The diversion to the medical reactor was reportedly the reason why Israeli Defense Minister Ehud Barak thought that the deadline for stopping Iran had been moved back to late spring/early summer 2013. But since even according to these estimates Iran will have enough fuel for a weapon in only a few months that doesn’t really alter President Obama’s dilemma.

The international sanctions imposed on Iran have created a great deal of pain for ordinary Iranians but haven’t altered the regime’s determination to press ahead toward a nuclear weapon one jot. The increased pace of enrichment and the move of most of their material to a hardened underground mountain facility at Fordow have been a flagrant demonstration of the regime’s contempt for the West’s calls for them to stop. In this context, the diversion to the medical reactor seems more like a tactical move designed to generate more U.S. confidence in diplomacy — boosted by articles in the Times — then a strategic decision to back away from their nuclear goal. If so, it has achieved exactly what they wanted at the cost of only a slight delay in their schedule.

So long as the administration and its European allies are convinced their diplomatic efforts have hope — no matter how faint or unrealistic that hope might be — the Iranians can rest assured that there is little danger of the president making good on his promise to do whatever it is necessary in order to forestall this threat.

After so many examples in recent years of Iran gulling the West on this issue it is difficult to understand why the administration would even think about falling for the same trick again. The only possible reason to grasp onto such a hope would be the fact that neither the president nor any of his current foreign policy team or their second term replacements are really interested in a confrontation with Tehran even over an issue as serious as this.

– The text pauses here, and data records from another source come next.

Lemma contains_colon_cons (c : ascii) (s : string) :
  contains ":" (String c s) = if Ascii.eqb c ":"%char then true else contains ":" s.
Proof.
  change (contains ":" (String c s))
    with (if String.prefix ":" (String c s) then true else contains ":" s).
  rewrite prefix_colon. reflexivity.
Qed.

Lemma contains_colon_app (a b : string) :
  contains ":" (a +:+ b) = contains ":" a || contains ":" b.
Proof.
  induction a as [|c a IH].
  - simpl. destruct b; reflexivity.
  - change (String c a +:+ b) with (String c (a +:+ b)).
    rewrite !contains_colon_cons, IH. destruct (Ascii.eqb c ":"); reflexivity.
Qed.

Lemma append_nil_r_string (a : string) : a +:+ "" = a.
Proof.
  induction a as [|x a IH]; [reflexivity|].
  change (String x (a +:+ "") = String x a). f_equal. exact IH.
Qed.

Lemma append_assoc_string (a b c : string) : (a +:+ b) +:+ c = a +:+ (b +:+ c).
Proof.
  induction a as [|x a IH]; [reflexivity|].
  change (String x ((a +:+ b) +:+ c) = String x (a +:+ (b +:+ c))).
  f_equal. exact IH.
Qed.

(** [partition] at a colon: the three parts make up the string again, the
    middle one is the colon or, with the last part, empty, and no colon is
    left in the first part. *)
Lemma partition_from_colon (before s b m a : string) :
  partition_from ":" before s = (b, m, a) →
  before +:+ s = b +:+ m +:+ a
  ∧ (contains ":" before = false → contains ":" b = false)
  ∧ (contains ":" s = true → m = ":")
  ∧ (contains ":" s = false → m = "" ∧ a = "").
Proof.
  revert before. induction s as [|c s IH]; intros before.
  - simpl. intros [= <- <- <-]. repeat split; auto; discriminate.
  - rewrite contains_colon_cons.
    unfold partition_from; fold partition_from.
    rewrite prefix_colon. destruct (Ascii.eqb c ":") eqn:Ec.
    + apply Ascii.eqb_eq in Ec. subst c.
      intros [= <- <- <-]. simpl.
      rewrite Nat.sub_0_r, substring_all.
      repeat split; auto; discriminate.
    + intros Hrec. apply IH in Hrec as (Hcat & Hb & Hm & Ha).
      repeat split.
      * rewrite <- Hcat, append_assoc_string. reflexivity.
      * intros Hbefore. apply Hb. rewrite contains_colon_app, Hbefore.
        rewrite contains_colon_cons, Ec. reflexivity.
      * exact Hm.
      * apply Ha; assumption.
      * apply Ha; assumption.
Qed.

That’s why, as was the case in the past with similar diplomatic dead-ends pursued by first the George W. Bush administration and then its successor, a willingness to believe in the possibility of a diplomatic opening with Iran has more to do with a desire to punt on the issue rather than any sincere belief that a deal is even possible. It remains to be seen whether President Obama really means what he says about keeping all options on the table if diplomacy with Iran conclusively fails. But so long as his administration is determined to fall for every  Iranian  deception, there is little likelihood that promise will ever be put to the test until it is already too late to do anything about the threat.